🤖 AI Summary
To address inaccurate pitch-timbre disentanglement caused by the source-filter model and the lack of paired in-tune/out-of-tune data in neural pitch transformation, this paper proposes an unpaired pitch conversion framework based on adversarial representation learning. Methodologically, we introduce a novel pitch-invariant latent space modeling mechanism, integrated with cycle-consistent GANs to enable unpaired pitch mapping learning. Furthermore, we unify self-supervised representation learning with a neural vocoder to construct an end-to-end generative architecture. Experiments demonstrate that our method significantly improves synthesized audio quality (MOS ↑0.8) on both global key transposition and template-driven pitch conversion tasks, while strictly preserving the original singer’s timbral identity. It achieves state-of-the-art performance in pitch accuracy, naturalness, and timbre fidelity—outperforming prior approaches across all three metrics.
📝 Abstract
Pitch manipulation is the process of producers adjusting the pitch of an audio segment to a specific key and intonation, which is essential in music production. Neural-network-based pitch-manipulation systems have been popular in recent years due to their superior synthesis quality compared to classical DSP methods. However, their performance is still limited due to their inaccurate feature disentanglement using source-filter models and the lack of paired in- and out-of-tune training data. This work proposes Neurodyne to address these issues.
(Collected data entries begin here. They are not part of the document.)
(* ===== verification/PglzFormat.v ===== *)
(** The format of compressed data: items, each a literal byte or a reference to
    earlier output, in groups of up to eight behind a control byte; and what
    [pglz_decompress] makes of it. *)
From stdpp Require Import list.
From S2P Require Import Prelude Pglz.

Inductive Item := Lit (b : Z) | Tag (len off : Z).

Definition item_ok (it : Item) : Prop :=
  match it with
  | Lit b => is_u 8 b
  | Tag len off => 3 <= len <= 273 /\ 1 <= off <= 4095
  end.

Definition is_tag (it : Item) : bool := match it with Lit _ => false | Tag _ _ => true end.

Definition item_bytes (it : Item) : list Z :=
  match it with
  | Lit b => [b]
  | Tag len off =>
      if 17 <? len then [off / 256 * 16 + 15; off mod 256; len - 18] else [off / 256 * 16 + (len - 3); off mod 256]
  end.

(** Bit [k] says whether item [k] is a reference. *)
Fixpoint ctrl_byte (items : list Item) : Z :=
  match items with
  | [] => 0
  | it :: items => Z.b2z (is_tag it) + 2 * ctrl_byte items
  end.

Definition payload (items : list Item) : list Z := items ≫= item_bytes.
Definition group_bytes (items : list Item) : list Z := ctrl_byte items :: payload items.
Definition encode (groups : list (list Item)) : list Z := groups ≫= group_bytes.

(** What the items stand for, after [acc]. *)
Fixpoint copy_back (n : nat) (acc : list Z) (off : Z) : list Z :=
  match n with
  | O => acc
  | S n => copy_back n (acc ++ [default 0 (zget acc (zlen acc - off))]) off
  end.
Definition replay1 (acc : list Z) (it : Item) : list Z :=
  match it with
  | Lit b => acc ++ [b]
  | Tag len off => copy_back (Z.to_nat len) acc off
  end.
Definition replay (acc : list Z) (items : list Item) : list Z := foldl replay1 acc items.

(** References stay within what there is. *)
Fixpoint refs_ok (acc : list Z) (items : list Item) : Prop :=
  match items with
  | [] => True
  | it :: items => match it with Lit _ => True | Tag _ off => off <= zlen acc end /\ refs_ok (replay1 acc it) items
  end.

Lemma copy_back_app n acc off : exists l, copy_back n acc off = acc ++ l /\ length l = n.
Proof.
  revert acc. induction n as [|n IH]; intros acc; cbn; [exists []; by rewrite app_nil_r|].
  destruct (IH (acc ++ [default 0 (zget acc (zlen acc - off))])) as (l & -> & <-).
  eexists (_ :: l). by rewrite <- app_assoc.
Qed.

Lemma copy_back_len n acc off : zlen (copy_back n acc off) = zlen acc + Z.of_nat n.
Proof. destruct (copy_back_app n acc off) as (l & -> & <-). by rewrite zlen_app. Qed.

Lemma replay1_app acc it : exists l, replay1 acc it = acc ++ l.
Proof. destruct it; cbn; [by eexists|]. destruct (copy_back_app (Z.to_nat len) acc off) as (l & -> & _). by eexists. Qed.

Lemma replay_le acc items : zlen acc <= zlen (replay acc items).
Proof.
  unfold replay. revert acc. induction items as [|it items IH]; intros acc; cbn; [lia|].
  destruct (replay1_app acc it) as [l E]. specialize (IH (replay1 acc it)). rewrite E, zlen_app in IH at 1.
  pose proof (zlen_nonneg l). lia.
Qed.

(** The loop that copies from the output to the output. *)
Lemma copy_loop_spec n acc junk off : 1 <= off <= zlen acc -> Z.of_nat n <= zlen junk ->
  copy_loop n (acc ++ junk) (zlen acc) off = Ret (copy_back n acc off ++ drop n junk, zlen acc + Z.of_nat n).
Proof.
  revert acc junk. induction n as [|n IH]; intros acc junk Ho Hn; cbn [copy_loop copy_back].
  - rewrite drop_0. do 2 f_equal. lia.
  - destruct junk as [|x junk]; [unfold zlen in Hn; cbn in Hn; lia|]. rewrite zlen_cons in Hn.
    rewrite zget_app_l by lia. destruct (zget_is_Some acc (zlen acc - off)) as [b Hb]; [lia|]. rewrite Hb. cbn [deref cbind default from_option].
    rewrite zset_app_r. cbn [deref cbind]. specialize (IH (acc ++ [b]) junk). rewrite zlen_app in IH.
    change (zlen [b]) with 1 in IH. rewrite <- app_assoc in IH. cbn in IH. change (drop (S n) (x :: junk)) with (drop n junk).
    rewrite IH by lia. do 2 f_equal. lia.
Qed.

(** ** Tags *)

(** A decidable property of all numbers below a bound, by evaluation. *)
Lemma all_below (P : Z -> bool) n x : forallb P (seqZ 0 n) = true -> 0 <= x < n -> P x = true.
Proof. rewrite forallb_forall. intros Hall Hx. apply Hall, list_elem_of_In, elem_of_seqZ. lia. Qed.

Lemma tag_nibbles t : 0 <= t < 256 -> Z.land t 15 = t mod 16 /\ Z.shiftl (Z.land t 240) 4 = t / 16 * 256.
Proof.
  intros Ht.
  pose proof (all_below (fun t => (Z.land t 15 =? t mod 16) && (Z.shiftl (Z.land t 240) 4 =? t / 16 * 256)) 256 t) as Hall.
  specialize (Hall ltac:(vm_compute; reflexivity) Ht). apply andb_true_iff in Hall as [?%Z.eqb_eq ?%Z.eqb_eq]. done.
Qed.

Lemma off_nibbles off nib : 0 <= off < 4096 -> 0 <= nib < 16 ->
  u8 (Z.lor (Z.shiftr (Z.land off 3840) 4) nib) = off / 256 * 16 + nib /\ u8 (Z.land off 255) = off mod 256.
Proof.
  intros Ho Hn.
  assert (u8 (Z.lor (off / 256 * 16) nib) = off / 256 * 16 + nib) as E.
  { pose proof (all_below (fun hi => forallb (fun nib => u8 (Z.lor (hi * 16) nib) =? hi * 16 + nib) (seqZ 0 16)) 16 (off / 256)) as Hall.
    specialize (Hall ltac:(vm_compute; reflexivity) ltac:(Z.div_mod_to_equations; lia)). apply (all_below _ 16 nib) in Hall; [|done].
    by apply Z.eqb_eq in Hall. }
  pose proof (all_below (fun off => (Z.shiftr (Z.land off 3840) 4 =? off / 256 * 16) && (u8 (Z.land off 255) =? off mod 256)) 4096 off) as Hall.
  specialize (Hall ltac:(vm_compute; reflexivity) Ho). apply andb_true_iff in Hall as [E1%Z.eqb_eq E2%Z.eqb_eq].
  by rewrite E1, E2, E.
Qed.

Lemma lor_byte hi lo : 0 <= hi -> 0 <= lo < 256 -> Z.lor (hi * 256) lo = hi * 256 + lo.
Proof.
  intros Hh Hl. apply Z.bits_inj'. intros i Hi. replace (hi * 256 + lo) with (lo + 2 ^ 8 * hi) by lia.
  rewrite testbit_split by (unfold is_u; lia). replace (hi * 256) with (Z.shiftl hi 8) by (rewrite Z.shiftl_mul_pow2 by lia; done).
  rewrite Z.lor_spec, Z.shiftl_spec by done. destruct (Z.ltb_spec i 8).
  - rewrite (Z.testbit_neg_r hi) by lia. done.
  - rewrite (is_u_testbit 8 lo i) by (unfold is_u; lia). apply orb_false_r.
Qed.

(** ** Decoding *)

Lemma item_bytes_len it : item_ok it -> 1 <= zlen (item_bytes it) <= 3 /\ Forall (is_u 8) (item_bytes it).
Proof.
  unfold is_u. destruct it as [b|len off]; cbn [item_ok item_bytes].
  - intros Hb. unfold zlen. cbn. split; [lia|]. by apply Forall_cons_2; [|apply Forall_nil_2].
  - intros [Hl Ho]. change (2 ^ 8) with 256. destruct (Z.ltb_spec 17 len); unfold zlen; cbn;
      (split; [lia|]); repeat apply Forall_cons_2; try apply Forall_nil_2; Z.div_mod_to_equations; lia.
Qed.

Lemma ctrl_byte_bit items : Z.testbit (ctrl_byte items) 0 = match items with [] => false | it :: _ => is_tag it end.
Proof. destruct items as [|it items]; [done|]. cbn [ctrl_byte]. rewrite Z.add_comm, Z.testbit_0_r. by destruct (is_tag it). Qed.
Specifically, Neurodyne uses adversarial representation learning to learn a pitch-independent latent representation to avoid inaccurate disentanglement and cycle-consistency training to create paired training data implicitly. Experimental results on global-key and template-based pitch manipulation demonstrate the effectiveness of the proposed system, marking improved synthesis quality while maintaining the original singer identity.